Nicht nur analytisch, auch politisch ist die Rede vom Rechtsruck problematisch. Sie suggeriert ein Reiz-Reaktions-Schema, nach dem Motto: Es kamen viele Flüchtlinge, dann wurden die Menschen rechts. So fällt es dann Regierungsvertreter_innen leicht, Asylrechtsverschärfungen mit Verweis auf den Aufstieg der Rechten zu begründen: Man dürfe den Rechten kein Futter geben.

Ein anderer Begriff, der gerne ins Feld geführt wird, ist: Polarisierung – auch die Mitte-Studie verwendet den Begriff mit Blick auf die »demokratischen Milieus«. Zunächst erst einmal erscheint er als sinnvolle Alternative zum Rechtsruck, schließlich macht er auch diejenigen sichtbar, die sich für Flüchtlinge und gegen Rechts einsetzen. Doch was polarisiert sich da eigentlich?
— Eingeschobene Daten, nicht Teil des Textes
(** A change of anything but the connections, the statics, the activity, the
    configuration and the machine. *)
Lemma calm_same s s' :
  ssh_slots s' = ssh_slots s -> ssh_active s' = ssh_active s -> w_gl s' = w_gl s -> w_cfg s' = w_cfg s -> machine_of s' = machine_of s -> calm s s'.
Proof.
  intros E1 E2 E3 E4 E5. constructor; [|intros j c E; exists c; by rewrite E1|done|done|by rewrite E3|intros j c E A; exists c; by rewrite E1|intros j; by rewrite E2].
  intros [G L Cf]. constructor; [by rewrite E3|by rewrite E1, E2|by rewrite E4].
Qed.
Lemma calm_net {A} (m : M net A) : respects calm (on_net m).
Proof. intros s. apply worker_on_net, wlp_true. intros _ x. by apply calm_same. Qed.
Lemma calm_rend {A} (m : machine -> M rend A) : respects calm (on_rend m).
Proof. intros s. unfold wlp, on_rend. destruct (m _ _) as [[a r]|]; [|done]. by apply calm_same. Qed.
Lemma calm_read {A} (m : M (worker C) A) : keeps id m -> respects calm m.
Proof. apply respects_of_keeps. intros s s' E. unfold id in E. rewrite E. reflexivity. Qed.
Lemma calm_stop i : respects calm (@set_active C i false).
Proof.
  intros s. apply wlp_modify.
  assert (no_session s (s <| ssh_active := <[i := false]> (ssh_active s) |>)) as N.
  { intros j Ea. fld. destruct (decide (i = j)) as [->|Hn]; [|by rewrite list_lookup_insert_ne in Ea by done].
    destruct (ssh_active s !! j) eqn:Ej; [by rewrite list_lookup_insert_eq in Ea by (by eapply lookup_lt_Some)|].
    rewrite list_insert_ge in Ea by (by apply lookup_ge_None). congruence. }
  constructor; [|intros j c E; exists c; done|done..|intros j c E A; exists c; done|exact N].
  intros [G L Cf]. constructor; [done| |done]. intros j c Ea E. apply (L j); [by apply N|done].
Qed.

(** Operations on a connection that leave its keystrokes and channel alone. *)
Lemma with_ssh_auth i t s c : ssh_slots s !! i = Some c -> (authenticated c = true -> authenticated (cn t) = true) -> keeps_auth s (with_ssh i t s).
Proof.
  intros E Ha j c' E'. unfold with_ssh. fld. destruct (decide (i = j)) as [->|Hn].
  - rewrite list_lookup_insert_eq by (by eapply lookup_lt_Some). exists (cn t). split; [done|]. assert (c' = c) as -> by congruence. exact Ha.
  - rewrite list_lookup_insert_ne by done. eauto.
Qed.
Lemma with_ssh_ok i t s : worker_ok s -> glob_ok (gl t) -> (ssh_active s !! i = Some true -> live (cn t)) -> worker_ok (with_ssh i t s).
Proof.
  intros [G L Cf] Gt Lt. unfold with_ssh. constructor; fld; [done| |done]. intros j c Ea E. destruct (decide (i = j)) as [->|Hn].
  - destruct (ssh_slots s !! j) as [c0|] eqn:Ej.
    + rewrite list_lookup_insert_eq in E by (by eapply lookup_lt_Some). injection E as <-. auto.
    + rewrite list_insert_ge in E by (by apply lookup_ge_None). congruence.
  - rewrite list_lookup_insert_ne in E by done. by eapply L.
Qed.
Lemma sized_glob (t t' : st C) : sized t t' -> glob_ok (gl t) -> glob_ok (gl t').
Proof.
  intros Z [G1 G2 G3 G4]. pose proof (sz_config _ _ Z) as E. unfold config in E. injection E as _ _ _ _ E1 E2.
  constructor; [by apply Z|by apply Z|congruence|congruence].
Qed.
Lemma sized_live (t t' : st C) : sized t t' -> framed t t' -> chan_fields (cn t') = chan_fields (cn t) -> live (cn t) -> live (cn t').
Proof.
  intros Z F U [L1 L2 L3 L4 G]. pose proof (sz_ib _ _ Z) as E1. pose proof (sz_ib_len _ _ Z) as E2.
  constructor; [congruence|by rewrite E1|by rewrite E2|by apply Z|]. apply (framed_gate t); auto.
Qed.
Lemma framed_auth (t t' : st C) : framed t t' -> authenticated (cn t') = authenticated (cn t).
Proof. intros F. pose proof (fr_gate _ _ F) as E. by injection E. Qed.
Lemma quiet_step_ok i (t : st C) s c :
  ssh_slots s !! i = Some c -> sized (ssh_view s c) t -> framed (ssh_view s c) t -> chan_fields (cn t) = chan_fields c ->
  (worker_ok s -> worker_ok (with_ssh i t s)) /\ keeps_auth s (with_ssh i t s).
Proof.
  intros E Z F U. split.
  - intros W. apply with_ssh_ok; [done|apply (sized_glob (ssh_view s c)); [done|exact (wk_glob _ W)]|]. intros Ea.
    apply (sized_live (ssh_view s c)); [done|done|done|]. by apply (wk_live _ W i).
  - apply (with_ssh_auth i t s c E). intros A. by rewrite (framed_auth _ _ F).
Qed.
Lemma framed_grant i (t : st C) s c : ssh_slots s !! i = Some c -> framed (ssh_view s c) t -> no_grant s (with_ssh i t s).
Proof.
  intros E F j c' E' A. unfold with_ssh. fld. destruct (decide (i = j)) as [->|Hn].
  - rewrite list_lookup_insert_eq by (by eapply lookup_lt_Some). exists (cn t). split; [done|]. assert (c' = c) as -> by congruence. by rewrite (framed_auth _ _ F).
  - rewrite list_lookup_insert_ne by done. eauto.
Qed.
Lemma calm_ssh {A} i (m : M (st C) A) :
  respects sized m -> respects framed m -> respects unchanneled m -> respects calm (on_ssh i m).
Proof.
  intros Z F U s. apply wlp_on_ssh. intros c E. specialize (Z (ssh_view s c)). specialize (F (ssh_view s c)). specialize (U (ssh_view s c)).
  unfold wlp in *. destruct (m (ssh_view s c)) as [[a t]|]; [|done]. destruct U as [U1 U2].
  destruct (quiet_step_ok i t s c E Z F U1) as [H1 H2]. pose proof (framed_grant i t s c E F). constructor; try done. by intros j.
Qed.
Lemma calm_read_ssh {A} i (m : M (st C) A) : keeps id m -> respects calm (on_ssh i m).
Proof. intros Hm. by apply calm_read, on_ssh_read. Qed.
Lemma output_calm i n : respects calm (on_ssh i (ssh_output n)).
Proof. apply calm_ssh; [apply output_sized|unfold ssh_output, gget; frame_tac..]. Qed.
Lemma discard_calm i : respects calm (on_ssh i ssh_discard_output).
Proof. apply calm_ssh; [apply discard_sized|unfold ssh_discard_output; frame_tac..]. Qed.
Lemma emit_calm i d n : respects calm (on_ssh i (ssh_channel_emit d n)).
Proof. apply calm_ssh; [apply emit_sized|apply emit_framed|apply emit_unchanneled]. Qed.
Lemma winsize_read : keeps id (@ssh_winsize C).
Proof. unfold ssh_winsize, cget. keeps_tac. Qed.

Ltac calm_step :=
  lazymatch goal with
  | |- respects _ (mbind _ _) => apply respects_bind; [exact _| |intros ?]
  | |- respects _ (when _ _) => apply respects_when; [exact _|]
  | |- respects _ (if ?b then _ else _) => destruct b
  | |- respects _ (match ?x with _ => _ end) => destruct x
  | |- respects _ (mret _) => apply respects_ret; exact _
  | |- respects _ (gets _) => apply respects_gets; exact _
  | |- respects _ slot_count => apply respects_gets; exact _
  | |- respects _ (modify _) => apply respects_modify; intros ?; by apply calm_same
  | |- respects _ (on_net _) => apply calm_net
  | |- respects _ (on_rend _) => apply calm_rend
  | |- respects _ (active _) => apply calm_read, active_read
  | |- respects _ (set_active _ false) => apply calm_stop
  | |- respects _ (set_ready_seen _ _) => apply respects_modify; intros ?; by apply calm_same
  | |- respects _ (on_ssh _ ssh_channel_ready) => apply calm_read_ssh, ready_read
  | |- respects _ (on_ssh _ ssh_channel_avail) => apply calm_read_ssh, avail_read
  | |- respects _ (on_ssh _ ssh_winsize) => apply calm_read_ssh, winsize_read
  | |- respects _ (on_ssh _ (ssh_output _)) => apply output_calm
  | |- respects _ (on_ssh _ ssh_discard_output) => apply discard_calm
  | |- respects _ (on_ssh _ (ssh_channel_emit _ _)) => apply emit_calm
  end.
Lemma put_all_calm i bs : respects calm (@put_all C i bs).
Proof. induction bs as [|b bs IH]; cbn [put_all]; repeat first [exact IH|calm_step]. Qed.
Lemma pump_calm i : respects calm (@ssh_pump_output C i).
Proof.
  unfold ssh_pump_output. calm_step; [calm_step|]. generalize (S a). intros fuel.
  induction fuel as [|fuel IH]; cbn [pump_loop]; repeat first [exact IH|apply put_all_calm|calm_step].
Qed.
Lemma read_calm n i : respects calm (@read_some C n i).
Proof. induction n as [|n IH]; cbn [read_some]; unfold next_stir, stir; repeat first [exact IH|calm_step]. Qed.
Lemma scan_calm n : forall j any cap, respects calm (@scan_slots C n j any cap).
Proof. induction n as [|n IH]; intros j any cap; cbn [scan_slots]; repeat first [apply IH|calm_step]. Qed.
Lemma emit_slots_calm plain n : forall j, respects calm (@emit_slots C n j plain).
Proof. induction n as [|n IH]; intros j; cbn [emit_slots]; repeat first [apply IH|apply put_all_calm|calm_step]. Qed.
Lemma render_calm n : respects calm (@render_some C n).
Proof. induction n as [|n IH]; cbn [render_some]; repeat first [exact IH|calm_step]. Qed.
Lemma broadcast_calm : respects calm (@ssh_net_broadcast C).
Proof.
  unfold ssh_net_broadcast. generalize TX_BUDGET at 2. generalize (Z.to_nat TX_BUDGET). intros fuel.
  induction fuel as [|fuel IH]; intros budget; cbn [broadcast_loop];
    repeat first [apply scan_calm|apply render_calm|apply emit_slots_calm|apply IH|calm_step].
Qed.
Lemma track_calm i : respects calm (@track_screen C i).
Proof.
  unfold track_screen, repaint. repeat calm_step. intros s. unfold wlp, ready_seen. destruct (ssh_ready_seen s !! i); [reflexivity|done].
Qed.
Laut den Mitte-Studien sind knapp 60 Prozent den »demokratischen Milieus« zuzurechnen. Gleichzeitig zeigen repräsentative Umfragen immer wieder, dass Einwanderung vor allem hinsichtlich der potenziellen Verwertbarkeit von Migrant_innen befürwortet wird: für den Standort, gegen den demografischen Wandel, gegen den »Facharbeitermangel«. So erleben wir momentan eher eine Polarisierung zwischen den Positionen »Einwanderung ist gut, weil sie uns ökonomisch nützt«, und »Einwanderung ist trotzdem schlecht«. Hier polarisieren sich letztlich der alte völkische Nationalismus der alten Schule und der moderne auf Verwertung setzende Standortnationalismus.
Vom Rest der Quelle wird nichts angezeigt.